Drug for Pulmonary Infections in Cystic Fibrosis Is Focus of Collaboration with Arch Biopartners, University of Cincinnati

Drug for Pulmonary Infections in Cystic Fibrosis Is Focus of Collaboration with Arch Biopartners, University of Cincinnati

Arch Biopartners is collaborating with the University of Cincinnati (UC) for a new drug candidate, AB569, for treating Pseudomonas aeruginosa pulmonary infections in patients with cystic fibrosis.

Last year, the U.S. FDA granted orphan drug status to Arch Biopartners’ AB569. The company also applied for orphan drug designation from the European Medicines Agency (EMA). That request is currently under consideration.

AB569 is a drug that targets P. aeruginosa pulmonary infections that are resistant to traditional antibiotics. AB569 combines two active ingredients: sodium nitrite and ethylenediaminetetraacetic acid. The drug is administered to patients as a nebulized (inhaled) solution.

Clinical development for AB569 to test the drug’s safety and efficacy in cystic fibrosis patients who have P. aeruginosa pulmonary infection began last year, with Arch Biopartners working closely with the inventor of AB569, Dr. Daniel Hassett from the UC College of Medicine. The results demonstrated AB569’s efficacy in the treatment of pulmonary infections.

“Given these positive developments of the AB569 program and our plans to do the first human trial involving CF patients with P. aeruginosa respiratory infections, management of Arch decided it was time to exercise its option to exclusively license the commercial rights to AB569 from UC,” said Richard Muruve, CEO of Arch Biopartners, in a press release.

UC will received an initial payment from Arch Biopartners as part of the license agreement. Future payments will be based on milestones from clinical trials and revenues.

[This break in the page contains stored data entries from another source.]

(* ===== verification/AuditVerify.v ===== *)
(** * Verification of an audit log (stellar-agent-core, [audit_log/verify.rs])

    The walk over the files of a log in order, line by line: each entry must
    parse, carry a readable timestamp and name the hash of the entry before it;
    with a key, the first entry of each file must carry the tag of its sidecar;
    every archive must end its chain with a handoff to its own name.  Then the
    check of the keyring's tip anchor against the walk. *)

From S2P Require Import Prelude RustStr Bytes Time AuditEntry AuditFiles.
From stdpp Require Import options.

Local Open Scope string_scope.
Local Open Scope list_scope.
Local Open Scope Z_scope.

Definition BACKWARD_TS_WARN_THRESHOLD_MS : Z := 60000.

Inductive VerifyWarning :=
| BackwardTimestampJump (previous_ts current_ts : string) (drift_ms file_index entry_index : Z)
| OutboxTornTail (torn_bytes : Z)
| OutboxUnparseable (lines : list Z)
| OutboxUnreadable (error_kind : string).

Record VerifiedTip := MkTip { vt_entry_count : Z; vt_tip_hash : string; vt_end_offset : Z }.

Record FileVerifyResult := MkFileResult {
  fv_path : string; fv_entries_verified : Z; fv_hmac_verified : option bool }.

Record VerifyOk := MkVerifyOk {
  vo_entries_verified : Z;
  vo_files_walked : Z;
  vo_per_file : list FileVerifyResult;
  vo_warnings : list VerifyWarning;
  vo_hmac_verified : bool;
  vo_active_tip : option VerifiedTip;
}.

Record SingleFileResult := MkSingle {
  sf_entries : Z;
  sf_last_hash : string;
  sf_end_offset : Z;
  sf_last_timestamp : option (string * Z);
  sf_warnings : list VerifyWarning;
  sf_sidecar_verified : bool;
}.

Record VerifySingleFileContext := {
  vc_path : string;
  vc_hmac_key : option (list Z);
  vc_expected_initial_prev_hash : option string;
  vc_next_file_basename : option string;
  vc_is_last_file : bool;
  vc_active_stem : string;
  vc_file_index : Z;
  vc_previous_timestamp : option (string * Z);
}.

(** The variables of the loop over the lines of one file. *)
Record FileWalk := MkWalk {
  fw_prev_hash : string;
  fw_entries : Z;
  fw_end_offset : Z;
  fw_is_first_entry : bool;
  fw_last_handoff : option string;
  fw_previous_timestamp : option (string * Z);
  fw_warnings : list VerifyWarning;
  fw_consumed : Z;
  fw_line_index : Z;
}.

(** The texts of errors of the standard library. *)
Class Utf8Error := { utf8_error : string -> string }.

Definition HashError_to_string (e : HashError) : string :=
  match e with
  | HashInvalidFormat => "invalid hash format: expected 'sha256:<64-hex-chars>'"
  | HashInvalidHex => "invalid hex in hash string"
  end.

Definition sanitize_handoff_next_file_name (active_stem next_file_name : string) : string :=
  if is_rotated_sibling active_stem next_file_name then next_file_name
  else "<invalid: " +:+ show_Z (len next_file_name) +:+ " bytes>".

Section verify.
Context {E : Type} `{!AuditJson E} `{!Sha2} `{!Utf8Error}.
Variable d : Dir.

(** The warning of a timestamp that lies more than a minute before the last. *)
Definition timestamp_warning (ctx : VerifySingleFileContext) (st : FileWalk) (ts : string)
    (current_ts_ms : Z) : list VerifyWarning :=
  match fw_previous_timestamp st with
  | Some (previous_ts, previous_ts_ms) =>
      let drift_ms := previous_ts_ms - current_ts_ms in
      if (current_ts_ms <? previous_ts_ms) && (BACKWARD_TS_WARN_THRESHOLD_MS <? drift_ms)
      then [BackwardTimestampJump previous_ts ts drift_ms (vc_file_index ctx) (fw_entries st)]
      else []
  | None => []
  end.

(** The chain-root tag, checked on the first entry of a file. *)
Definition check_sidecar (ctx : VerifySingleFileContext) (body : string) : result VerifyError unit :=
  match vc_hmac_key ctx with
  | None => Ok ()
  | Some key =>
      let sidecar := hmac_sidecar_path (vc_path ctx) in
      if exists_in d sidecar then
        tag ← read_regular_file_to_string d sidecar;
        map_err (fun _ => HmacMismatch (vc_path ctx)) (verify_chain_root key (as_bytes body) (trim tag))
      else Err (HmacSidecarMissing (vc_path ctx))
  end.

(** One line of the file. *)
Definition verify_line (ctx : VerifySingleFileContext) (st : FileWalk) (raw : string)
  : result VerifyError FileWalk :=
  let consumed := fw_consumed st + len raw in
  let line_number := fw_line_index st + 1 in
  let line := strip_line_terminator raw in
  if negb (utf8_valid line)
  then Err (VParseError line_number ("line is not valid UTF-8: " +:+ utf8_error line))
  else if is_empty (trim line)
  then Ok (MkWalk (fw_prev_hash st) (fw_entries st) (fw_end_offset st) (fw_is_first_entry st)
             (fw_last_handoff st) (fw_previous_timestamp st) (fw_warnings st) consumed line_number)
  else
    entry ← map_err (VParseError line_number) (from_slice line);
    current_ts_ms ← map_err (VParseError line_number) (parse_audit_timestamp_ms (ae_ts entry));
    let warnings := fw_warnings st ++ timestamp_warning ctx st (ae_ts entry) current_ts_ms in
    if negb (bool_decide (ae_previous_entry_hash entry = fw_prev_hash st))
    then Err (ChainBroken line_number (vc_path ctx) "previous_entry_hash_mismatch")
    else
      let body := canonical_json_body entry in
      current_hash ← map_err (fun e => VParseError line_number (HashError_to_string e))
                       (compute_entry_hash (as_bytes body) (fw_prev_hash st));
      _ ← (if fw_is_first_entry st then check_sidecar ctx body else Ok ());
      last_handoff ←
        match ae_event_kind entry with
        | AuditRotationHandoff next_file_name =>
            if vc_is_last_file ctx
            then Err (ChainBroken line_number (vc_path ctx) "rotation_handoff_in_active_file")
            else Ok (Some next_file_name)
        | _ => Ok (fw_last_handoff st)
        end;
      Ok (MkWalk current_hash (fw_entries st + 1) consumed false last_handoff
            (Some (ae_ts entry, current_ts_ms)) warnings consumed line_number).

Fixpoint verify_lines (ctx : VerifySingleFileContext) (st : FileWalk) (raws : list string)
  : result VerifyError FileWalk :=
  match raws with
  | [] => Ok st
  | raw :: raws' => st' ← verify_line ctx st raw; verify_lines ctx st' raws'
  end.

(** After the last line: an archive must have handed off to its own name. *)
Definition check_handoff (ctx : VerifySingleFileContext) (last_handoff : option string)
  : result VerifyError unit :=
  match vc_next_file_basename ctx with
  | None => Ok ()
  | Some this_file =>
      match last_handoff with
      | Some actual =>
          if bool_decide (actual = this_file) then Ok ()
          else Err (RotationGap ("handoff names '"
                      +:+ sanitize_handoff_next_file_name (vc_active_stem ctx) actual
                      +:+ "' but file is '" +:+ this_file +:+ "'"))
      | None => Err (RotationGap ("no handoff entry in '" +:+ vc_path ctx
                      +:+ "' (expected archive name '" +:+ this_file +:+ "')"))
      end
  end.

Definition initial_walk (ctx : VerifySingleFileContext) : FileWalk :=
  MkWalk (default ZERO_BLOCK_HASH (vc_expected_initial_prev_hash ctx)) 0 0 true None
    (vc_previous_timestamp ctx) [] 0 0.

Definition verify_single_file (ctx : VerifySingleFileContext) : result VerifyError SingleFileResult :=
  content ← open_regular_file d (vc_path ctx);
  st ← verify_lines ctx (initial_walk ctx) (raw_lines content);
  _ ← check_handoff ctx (fw_last_handoff st);
  Ok (MkSingle (fw_entries st) (fw_prev_hash st) (fw_end_offset st) (fw_previous_timestamp st)
        (fw_warnings st) (bool_decide (is_Some (vc_hmac_key ctx)))).

(** The variables of the loop over the files. *)
Record LogWalk := MkLogWalk {
  lw_expected_prev_hash : option string;
  lw_previous_timestamp : option (string * Z);
  lw_warnings : list VerifyWarning;
  lw_per_file : list FileVerifyResult;
  lw_all_sidecars_verified : bool;
  lw_active_tip : option VerifiedTip;
  lw_total_entries : Z;
  lw_files_walked : Z;
}.

Definition file_context (stem : string) (key : option (list Z)) (st : LogWalk) (path : string)
    (is_last : bool) : VerifySingleFileContext := {|
  vc_path := path;
  vc_hmac_key := key;
  vc_expected_initial_prev_hash := lw_expected_prev_hash st;
  vc_next_file_basename := if is_last then None else Some path;
  vc_is_last_file := is_last;
  vc_active_stem := stem;
  vc_file_index := lw_files_walked st;
  vc_previous_timestamp := lw_previous_timestamp st;
|}.

(** One file of the chain; [rest] are the files after it. *)
Definition walk_file (stem : string) (key : option (list Z)) (st : LogWalk) (path : string)
    (rest : list string) : result VerifyError LogWalk :=
  if negb (exists_in d path) then
    Err (if lw_files_walked st =? 0 then LogNotFound path else RotationGap path)
  else
    let is_last := match rest with [] => true | _ => false end in
    r ← verify_single_file (file_context stem key st path is_last);
    let active_tip := if is_last
                      then Some (MkTip (sf_entries r) (sf_last_hash r) (sf_end_offset r))
                      else lw_active_tip st in
    Ok (MkLogWalk (Some (sf_last_hash r)) (sf_last_timestamp r) (lw_warnings st ++ sf_warnings r)
          (lw_per_file st ++ [MkFileResult path (sf_entries r)
             ((fun _ => sf_sidecar_verified r) <$> key)])
          (lw_all_sidecars_verified st && sf_sidecar_verified r) active_tip
          (lw_total_entries st + sf_entries r) (lw_files_walked st + 1)).

Fixpoint walk_files (stem : string) (key : option (list Z)) (st : LogWalk) (chain : list string)
  : result VerifyError LogWalk :=
  match chain with
  | [] => Ok st
  | path :: rest => st' ← walk_file stem key st path rest; walk_files stem key st' rest
  end.

Definition walk_log (stem : string) (key : option (list Z)) (chain : list string)
  : result VerifyError VerifyOk :=
  st ← walk_files stem key (MkLogWalk None None [] [] true None 0 0) chain;
  Ok (MkVerifyOk (lw_total_entries st) (lw_files_walked st) (lw_per_file st) (lw_warnings st)
        (bool_decide (is_Some key) && lw_all_sidecars_verified st) (lw_active_tip st)).

(** ** The tip anchor against the walk *)

Definition anchor_names_the_rotation_handoff (stem : string) (anchor : TipAnchor) : bool :=
  match initial_chain_seed d stem with
  | Ok seed => bool_decide (seed = ta_tip_hash anchor)
  | Err _ => false
  end.

Definition anchored_entry_is_intact (stem : string) (anchor : TipAnchor) : result VerifyError bool :=
  content ← open_regular_file d stem;
  Ok (match read_last_line_before content (ta_end_offset anchor) with
      | None => false
      | Some line =>
          match from_slice line with
          | Err _ => false
          | Ok entry =>
              match compute_entry_hash (as_bytes (canonical_json_body entry))
                      (ae_previous_entry_hash entry) with
              | Ok hash => bool_decide (hash = ta_tip_hash anchor)
              | Err _ => false
              end
          end
      end).

Definition check_anchor_against_walk (stem : string) (anchor : TipAnchor)
    (active_tip : option VerifiedTip) : result VerifyError unit :=
  match active_tip with
  | None => Err (VTipAnchorMismatch (ta_entry_count anchor) (ta_end_offset anchor) 0 0
                   "no active file was walked")
  | Some tip =>
      let mismatch := VTipAnchorMismatch (ta_entry_count anchor) (ta_end_offset anchor)
                        (vt_entry_count tip) (vt_end_offset tip) in
      if matches_tip anchor (vt_entry_count tip) (vt_tip_hash tip) (vt_end_offset tip) then Ok ()
      else if anchor_names_the_rotation_handoff stem anchor then Ok ()
      else if vt_end_offset tip <? ta_end_offset anchor
      then Err (mismatch "the active file's verified prefix is shorter than the anchor")
      else
        intact ← anchored_entry_is_intact stem anchor;
        if negb intact
        then Err (mismatch "the entry at the anchored offset is not the anchored entry")
        else if vt_end_offset tip =? ta_end_offset anchor
        then Err (mismatch "the active file's tip is not the anchored tip")
        else Ok ()
  end.

End verify.

(** ** The whole verification *)

(** What the verifier sees of a log that a writer may be rotating: the directory
    and the writer's lock at each scan. *)
Record LogView := { scan : nat -> Dir; lock_held : nat -> bool }.

Definition ROTATION_WINDOW_RETRY_ATTEMPTS : nat := 20.

Section verify_log.
Context {E : Type} `{!AuditJson E} `{!Sha2} `{!Utf8Error}.

Definition last_absent (view : LogView) (k : nat) (chain : list string) : bool :=
  negb (default false (exists_in (scan view k) <$> last chain)).

(** Scan [k] gave [chain]; while the active file is missing and the writer holds
    its lock, scan again. *)
Fixpoint wait_out_transient_rotation_window (attempts : nat) (view : LogView) (stem : string)
    (k : nat) (chain : list string) : result VerifyError (nat * list string) :=
  match attempts with
  | O => Ok (k, chain)
  | S attempts' =>
      if negb (last_absent view k chain) then Ok (k, chain)
      else if negb (lock_held view k) then Ok (k, chain)
      else
        chain' ← collect_file_chain (scan view (S k)) stem;
        wait_out_transient_rotation_window attempts' view stem (S k) chain'
  end.

(** The files are read from the directory of the last scan. *)
Definition verify_log (view : LogView) (stem : string) (hmac_key : option (list Z))
  : result VerifyError VerifyOk :=
  chain ← collect_file_chain (scan view 0) stem;
  '(k, chain) ←
    (if (1 <? count chain) && last_absent view 0 chain
     then wait_out_transient_rotation_window ROTATION_WINDOW_RETRY_ATTEMPTS view stem 0 chain
     else Ok (0%nat, chain));
  walk_log (scan view k) stem hmac_key chain.

(** A log that nobody is rotating. *)
Definition still (d : Dir) : LogView := {| scan _ := d; lock_held _ := false |}.

Definition verify_log_with_health (d : Dir) (stem : string) (hmac_key : option (list Z))
    (anchor : option TipAnchor) (degraded : bool) : result VerifyError (VerifyOk * bool) :=
  verify_ok ← verify_log (still d) stem hmac_key;
  _ ← match anchor with
      | Some a => check_anchor_against_walk d stem a (vo_active_tip verify_ok)
      | None => Ok ()
      end;
  Ok (verify_ok, degraded).

End verify_log.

P. aeruginosa is one of the most common bacterial infections in patients with respiratory diseases, including cystic fibrosis, pneumonia, and chronic obstructive pulmonary disease (COPD).

Cystic fibrosis is a recessive genetic disease caused by the loss or dysfunction of the cystic fibrosis transmembrane conductance regulator (CFTR) channel activity as a result of mutations in the CFTR gene.

CFTR is a major regulator of sweat, digestive fluids, and mucus production. Its loss or malfunction leads to abnormal mucus production in the lungs and airways of patients, and as a result, patients with cystic fibrosis have an increased risk for infections, such as those with P. aeruginosa. The infection is associated with a rapid decline in lung function, leading to a poor prognosis.